▸ **WHAT YOU ARE ASKED TO DO**
Return, in their exact form, the lines that lie between the start of the data below and the line containing "([spec_float] at precision", with both ends included.

--- DATA PROVIDED ---

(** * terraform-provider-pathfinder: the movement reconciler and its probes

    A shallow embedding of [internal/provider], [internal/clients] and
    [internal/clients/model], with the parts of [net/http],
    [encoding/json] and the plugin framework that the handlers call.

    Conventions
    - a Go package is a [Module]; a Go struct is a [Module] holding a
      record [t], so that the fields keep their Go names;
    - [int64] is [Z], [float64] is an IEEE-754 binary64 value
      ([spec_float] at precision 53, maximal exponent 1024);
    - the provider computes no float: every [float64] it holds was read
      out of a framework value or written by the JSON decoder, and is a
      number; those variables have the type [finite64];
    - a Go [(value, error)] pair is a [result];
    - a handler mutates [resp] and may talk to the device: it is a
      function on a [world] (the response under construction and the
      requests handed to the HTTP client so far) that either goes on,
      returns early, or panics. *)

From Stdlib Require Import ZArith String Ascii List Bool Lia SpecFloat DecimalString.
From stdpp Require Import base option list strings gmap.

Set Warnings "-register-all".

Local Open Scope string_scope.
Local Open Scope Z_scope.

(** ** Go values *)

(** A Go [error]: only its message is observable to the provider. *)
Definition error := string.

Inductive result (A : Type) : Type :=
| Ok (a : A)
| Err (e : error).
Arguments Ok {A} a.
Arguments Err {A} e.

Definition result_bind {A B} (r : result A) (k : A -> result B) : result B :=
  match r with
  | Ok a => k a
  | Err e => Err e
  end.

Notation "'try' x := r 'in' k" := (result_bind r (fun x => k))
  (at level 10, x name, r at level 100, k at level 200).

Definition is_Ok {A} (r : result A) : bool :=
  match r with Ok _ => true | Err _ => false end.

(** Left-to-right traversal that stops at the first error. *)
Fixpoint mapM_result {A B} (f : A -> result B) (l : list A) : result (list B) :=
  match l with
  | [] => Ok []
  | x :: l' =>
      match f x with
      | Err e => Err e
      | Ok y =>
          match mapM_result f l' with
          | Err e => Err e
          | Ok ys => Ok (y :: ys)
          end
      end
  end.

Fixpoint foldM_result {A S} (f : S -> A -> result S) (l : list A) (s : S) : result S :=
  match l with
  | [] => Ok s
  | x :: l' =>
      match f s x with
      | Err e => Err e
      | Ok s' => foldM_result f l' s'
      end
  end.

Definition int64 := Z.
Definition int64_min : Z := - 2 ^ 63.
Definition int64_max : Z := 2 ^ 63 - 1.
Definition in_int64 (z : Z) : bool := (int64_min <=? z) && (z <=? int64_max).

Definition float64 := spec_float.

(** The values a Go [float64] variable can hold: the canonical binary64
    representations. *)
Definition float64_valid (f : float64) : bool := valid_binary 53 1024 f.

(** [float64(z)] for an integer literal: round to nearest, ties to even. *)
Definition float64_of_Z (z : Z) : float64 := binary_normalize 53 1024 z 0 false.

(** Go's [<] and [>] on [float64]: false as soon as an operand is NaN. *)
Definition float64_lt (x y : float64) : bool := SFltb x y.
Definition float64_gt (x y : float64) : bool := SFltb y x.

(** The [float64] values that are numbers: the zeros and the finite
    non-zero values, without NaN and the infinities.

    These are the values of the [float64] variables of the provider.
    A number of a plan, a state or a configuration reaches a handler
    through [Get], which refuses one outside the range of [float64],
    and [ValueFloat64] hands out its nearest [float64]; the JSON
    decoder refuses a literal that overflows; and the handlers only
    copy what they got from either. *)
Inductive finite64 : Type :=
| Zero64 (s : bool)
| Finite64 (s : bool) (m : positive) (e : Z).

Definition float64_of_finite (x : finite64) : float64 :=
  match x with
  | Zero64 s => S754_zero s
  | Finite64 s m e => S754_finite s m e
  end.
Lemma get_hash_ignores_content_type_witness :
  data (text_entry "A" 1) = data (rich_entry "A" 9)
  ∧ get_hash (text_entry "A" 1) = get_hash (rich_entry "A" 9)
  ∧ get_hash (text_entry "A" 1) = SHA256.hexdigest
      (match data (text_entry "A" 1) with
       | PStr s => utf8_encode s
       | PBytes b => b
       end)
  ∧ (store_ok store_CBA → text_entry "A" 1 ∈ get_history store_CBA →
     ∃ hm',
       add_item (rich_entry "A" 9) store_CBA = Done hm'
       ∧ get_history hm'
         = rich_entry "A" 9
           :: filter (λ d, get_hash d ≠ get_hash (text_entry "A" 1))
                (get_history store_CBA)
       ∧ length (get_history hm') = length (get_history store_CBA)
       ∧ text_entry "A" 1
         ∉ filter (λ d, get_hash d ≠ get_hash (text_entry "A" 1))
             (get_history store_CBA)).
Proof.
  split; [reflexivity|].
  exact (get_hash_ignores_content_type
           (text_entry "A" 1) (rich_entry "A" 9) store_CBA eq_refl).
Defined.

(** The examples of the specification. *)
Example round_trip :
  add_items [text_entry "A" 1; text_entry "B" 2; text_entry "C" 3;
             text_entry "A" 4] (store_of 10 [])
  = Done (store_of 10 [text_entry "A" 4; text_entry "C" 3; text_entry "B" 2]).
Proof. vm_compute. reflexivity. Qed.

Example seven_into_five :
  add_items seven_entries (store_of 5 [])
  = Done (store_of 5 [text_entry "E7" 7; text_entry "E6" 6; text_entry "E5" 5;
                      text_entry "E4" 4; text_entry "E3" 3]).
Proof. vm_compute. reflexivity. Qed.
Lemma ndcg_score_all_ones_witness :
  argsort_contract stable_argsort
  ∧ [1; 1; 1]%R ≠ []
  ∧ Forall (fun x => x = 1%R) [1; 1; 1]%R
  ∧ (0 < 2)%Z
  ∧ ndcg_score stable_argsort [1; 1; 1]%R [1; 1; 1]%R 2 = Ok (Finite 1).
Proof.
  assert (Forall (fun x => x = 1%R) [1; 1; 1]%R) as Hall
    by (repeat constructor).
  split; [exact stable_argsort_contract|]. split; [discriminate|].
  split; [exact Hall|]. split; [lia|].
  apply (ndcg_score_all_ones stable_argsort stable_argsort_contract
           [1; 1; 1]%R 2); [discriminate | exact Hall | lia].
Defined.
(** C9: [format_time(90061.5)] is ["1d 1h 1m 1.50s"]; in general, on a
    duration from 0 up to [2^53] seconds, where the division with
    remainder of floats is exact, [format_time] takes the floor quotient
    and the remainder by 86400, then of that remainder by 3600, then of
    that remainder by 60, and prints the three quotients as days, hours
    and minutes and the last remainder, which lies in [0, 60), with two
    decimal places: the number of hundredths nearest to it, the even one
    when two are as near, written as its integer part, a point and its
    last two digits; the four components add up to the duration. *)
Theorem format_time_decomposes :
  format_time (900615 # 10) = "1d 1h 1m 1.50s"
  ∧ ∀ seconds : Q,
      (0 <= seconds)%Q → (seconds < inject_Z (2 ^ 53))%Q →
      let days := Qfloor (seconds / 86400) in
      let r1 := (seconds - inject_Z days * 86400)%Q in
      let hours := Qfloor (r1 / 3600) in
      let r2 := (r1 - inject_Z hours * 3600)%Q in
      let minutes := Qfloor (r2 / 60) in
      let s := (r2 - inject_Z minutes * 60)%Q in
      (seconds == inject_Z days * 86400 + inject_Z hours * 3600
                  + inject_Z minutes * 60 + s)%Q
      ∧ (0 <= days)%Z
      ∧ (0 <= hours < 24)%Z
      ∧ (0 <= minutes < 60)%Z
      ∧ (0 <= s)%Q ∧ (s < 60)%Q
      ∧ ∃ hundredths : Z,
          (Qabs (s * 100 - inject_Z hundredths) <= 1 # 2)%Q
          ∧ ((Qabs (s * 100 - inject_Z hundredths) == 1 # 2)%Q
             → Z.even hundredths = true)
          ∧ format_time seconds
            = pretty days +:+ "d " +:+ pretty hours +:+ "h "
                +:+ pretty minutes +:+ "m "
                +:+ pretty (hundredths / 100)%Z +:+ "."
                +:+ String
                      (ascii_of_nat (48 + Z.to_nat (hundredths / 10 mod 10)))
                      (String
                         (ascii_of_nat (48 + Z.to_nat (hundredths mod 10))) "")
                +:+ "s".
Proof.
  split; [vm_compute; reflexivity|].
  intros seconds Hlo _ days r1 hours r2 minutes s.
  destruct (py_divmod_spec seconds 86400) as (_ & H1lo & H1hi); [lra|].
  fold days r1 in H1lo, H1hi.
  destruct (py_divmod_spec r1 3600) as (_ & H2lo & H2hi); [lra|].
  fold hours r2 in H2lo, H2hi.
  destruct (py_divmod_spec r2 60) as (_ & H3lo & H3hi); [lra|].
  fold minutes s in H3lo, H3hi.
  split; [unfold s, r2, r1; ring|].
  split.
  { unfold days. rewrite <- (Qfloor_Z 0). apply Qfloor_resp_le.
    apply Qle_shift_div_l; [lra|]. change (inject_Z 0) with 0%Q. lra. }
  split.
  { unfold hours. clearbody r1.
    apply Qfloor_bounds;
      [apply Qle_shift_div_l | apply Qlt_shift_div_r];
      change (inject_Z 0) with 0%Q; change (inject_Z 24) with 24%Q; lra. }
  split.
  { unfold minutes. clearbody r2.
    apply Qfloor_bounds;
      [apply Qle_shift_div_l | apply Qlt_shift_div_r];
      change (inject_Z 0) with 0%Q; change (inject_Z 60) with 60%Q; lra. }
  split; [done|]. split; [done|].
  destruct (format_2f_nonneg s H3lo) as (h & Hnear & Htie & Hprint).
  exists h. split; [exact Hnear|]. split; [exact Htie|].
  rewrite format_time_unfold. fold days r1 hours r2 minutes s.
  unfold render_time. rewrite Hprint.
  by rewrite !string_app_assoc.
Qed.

---

▸ **TASK ANSWER**
(** * terraform-provider-pathfinder: the movement reconciler and its probes

    A shallow embedding of [internal/provider], [internal/clients] and
    [internal/clients/model], with the parts of [net/http],
    [encoding/json] and the plugin framework that the handlers call.

    Conventions
    - a Go package is a [Module]; a Go struct is a [Module] holding a
      record [t], so that the fields keep their Go names;
    - [int64] is [Z], [float64] is an IEEE-754 binary64 value
      ([spec_float] at precision 53, maximal exponent 1024);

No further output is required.